• WHAT IS REQUIRED:
Search the entries below for "string", and copy each line where it appears.

• Stored data:
Lemma node_s3_ok `{AwsS3 W} {objects : W → string → gmap string bytes} `{!AwsS3Ok W objects} :
  @AwsS3Ok Node node_s3 (λ nd, objects (nd_world nd)).
Proof.
  refine (@Build_AwsS3Ok Node node_s3 (λ nd, objects (nd_world nd))
    (λ nd, pages (nd_world nd)) (λ nd, page_token (nd_world nd)) _ _ _ _ _ _).
  - intros b k v t nd. cbn. destruct (on_world_run (aws_put_object b k v t false) nd) as [-> ->].
    apply aws_put_ok.
  - intros b k v t nd. cbn. destruct (on_world_run (aws_put_object b k v t true) nd) as [-> ->].
    apply aws_put_absent_ok.
  - intros b k nd. cbn. destruct (on_world_run (aws_get_object b k) nd) as [-> ->]. apply aws_get_ok.
  - intros b k nd. cbn. destruct (on_world_run (aws_delete_object b k) nd) as [-> ->].
    apply aws_delete_ok.
  - intros b p nd. apply pages_ok.
  - intros b p i page nd Hi. cbn.
    destruct (on_world_run (aws_list_objects_v2 b p (if decide (i = 0%nat) then None
      else Some (page_token (nd_world nd) b p i))) nd) as [-> ->].
    by apply aws_list_ok.
Defined.
End node.

(** ** Lemmas *)
Lemma state_reply_last t replies d p :
  t ∉ reply_to <$> replies → state_reply t (replies ++ [StateReply t d p]) = Some (d, p).
Proof.
  induction replies as [|[t' x|t' d' p'] replies IH]; simpl; intros Ht.
  - by rewrite decide_True.
  - apply IH. set_solver.
  - rewrite decide_False by set_solver. apply IH. set_solver.
Qed.

Lemma abort_all_world {Handle W A} `{Network Handle W} (f : W → A) (handles : list Handle) w :
  (∀ h w, f (abort h w) = f w) → f (abort_all handles w) = f w.
Proof.
  intros Habort. unfold abort_all. revert w.
  induction handles as [|h handles IH]; intros w; simpl; [done|]. by rewrite IH, Habort.
Qed.

Lemma deregister_reliable {W} `{AwsS3 W} {objects : W → string → gmap string bytes}
    `{!AwsS3Ok W objects} fuel (self : Discovery) prefix d payload w :
  reliable (W := W) →
  (∀ p, (length (pages w (dc_bucket (d_config self)) p) <= fuel)%nat) →
  ∃ w', deregister fuel self prefix d payload w = Some (Ok tt, w').
Proof.
  intros Hrel Hfuel. unfold deregister.
  destruct (list_object_keys_ok fuel (dc_bucket (d_config self)) (registration_key_prefix (d_self_id self))
    w (Hfuel _)) as (r & w1 & Hl & _). rewrite Hl. apply list_pages_reliable in Hl; [|done].
  destruct r as [keys|]; [|done]. simpl.
  match goal with |- context [put_object ?b ?k ?v ?t w1] =>
    pose proof (put_reliable Hrel b k v t w1) as Hput; destruct (put_object b k v t w1) as [[[]|] w2] end;
    [eauto|done].
Qed.

Section shutdown.
Context {E D W Tx Handle T : Type} `{Countable E} `{ElementCodec E} `{ElementFormat E}
  `{!Message ProtoOrSetDelta, !Message ProtoOrSetOp} `{!DisseminationStrategy D Tx W}
  `{AwsS3 W} `{Network Handle W}.
Context (registry_of : W → PeerRegistry Tx) (exec : Exec W) (debug_matrix : MatrixClock → string).
Implicit Types nd : Node E D W.
#[local] Existing Instances node_sender node_s3 node_network.
#[local] Instance node_channel : StateChannel nat (Node E D W) :=
  node_state_channel registry_of exec debug_matrix.

Definition enqueued nd (l : list (CrdtEngineRequest (OrSetOp E) nat)) : Node E D W :=
  mkNode (nd_engine nd) (nd_queue nd ++ l) (nd_next nd) (nd_world nd).

Lemma enqueued_app nd l l' : enqueued (enqueued nd l) l' = enqueued nd (l ++ l').
Proof. unfold enqueued. cbn. by rewrite <- app_assoc. Qed.

Lemma node_receives envelope nd :
  handle_received_envelope envelope tt nd = enqueued nd (routed envelope).
Proof.
  unfold handle_received_envelope, routed, enqueued.
  destruct (env_payload envelope) as [[h|o|r]|]; cbn; rewrite ?app_nil_r; try by destruct nd.
  destruct (op_requester_knowledge o) as [vc|]; cbn; [|done].
  case_decide as Hvc.
  - by rewrite bool_decide_true.
  - rewrite bool_decide_false by done. cbn. by rewrite <- app_assoc.
Qed.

• OUTPUT FOR THIS EXERCISE:
Lemma node_s3_ok `{AwsS3 W} {objects : W → string → gmap string bytes} `{!AwsS3Ok W objects} :
Lemma deregister_reliable {W} `{AwsS3 W} {objects : W → string → gmap string bytes}
Context (registry_of : W → PeerRegistry Tx) (exec : Exec W) (debug_matrix : MatrixClock → string).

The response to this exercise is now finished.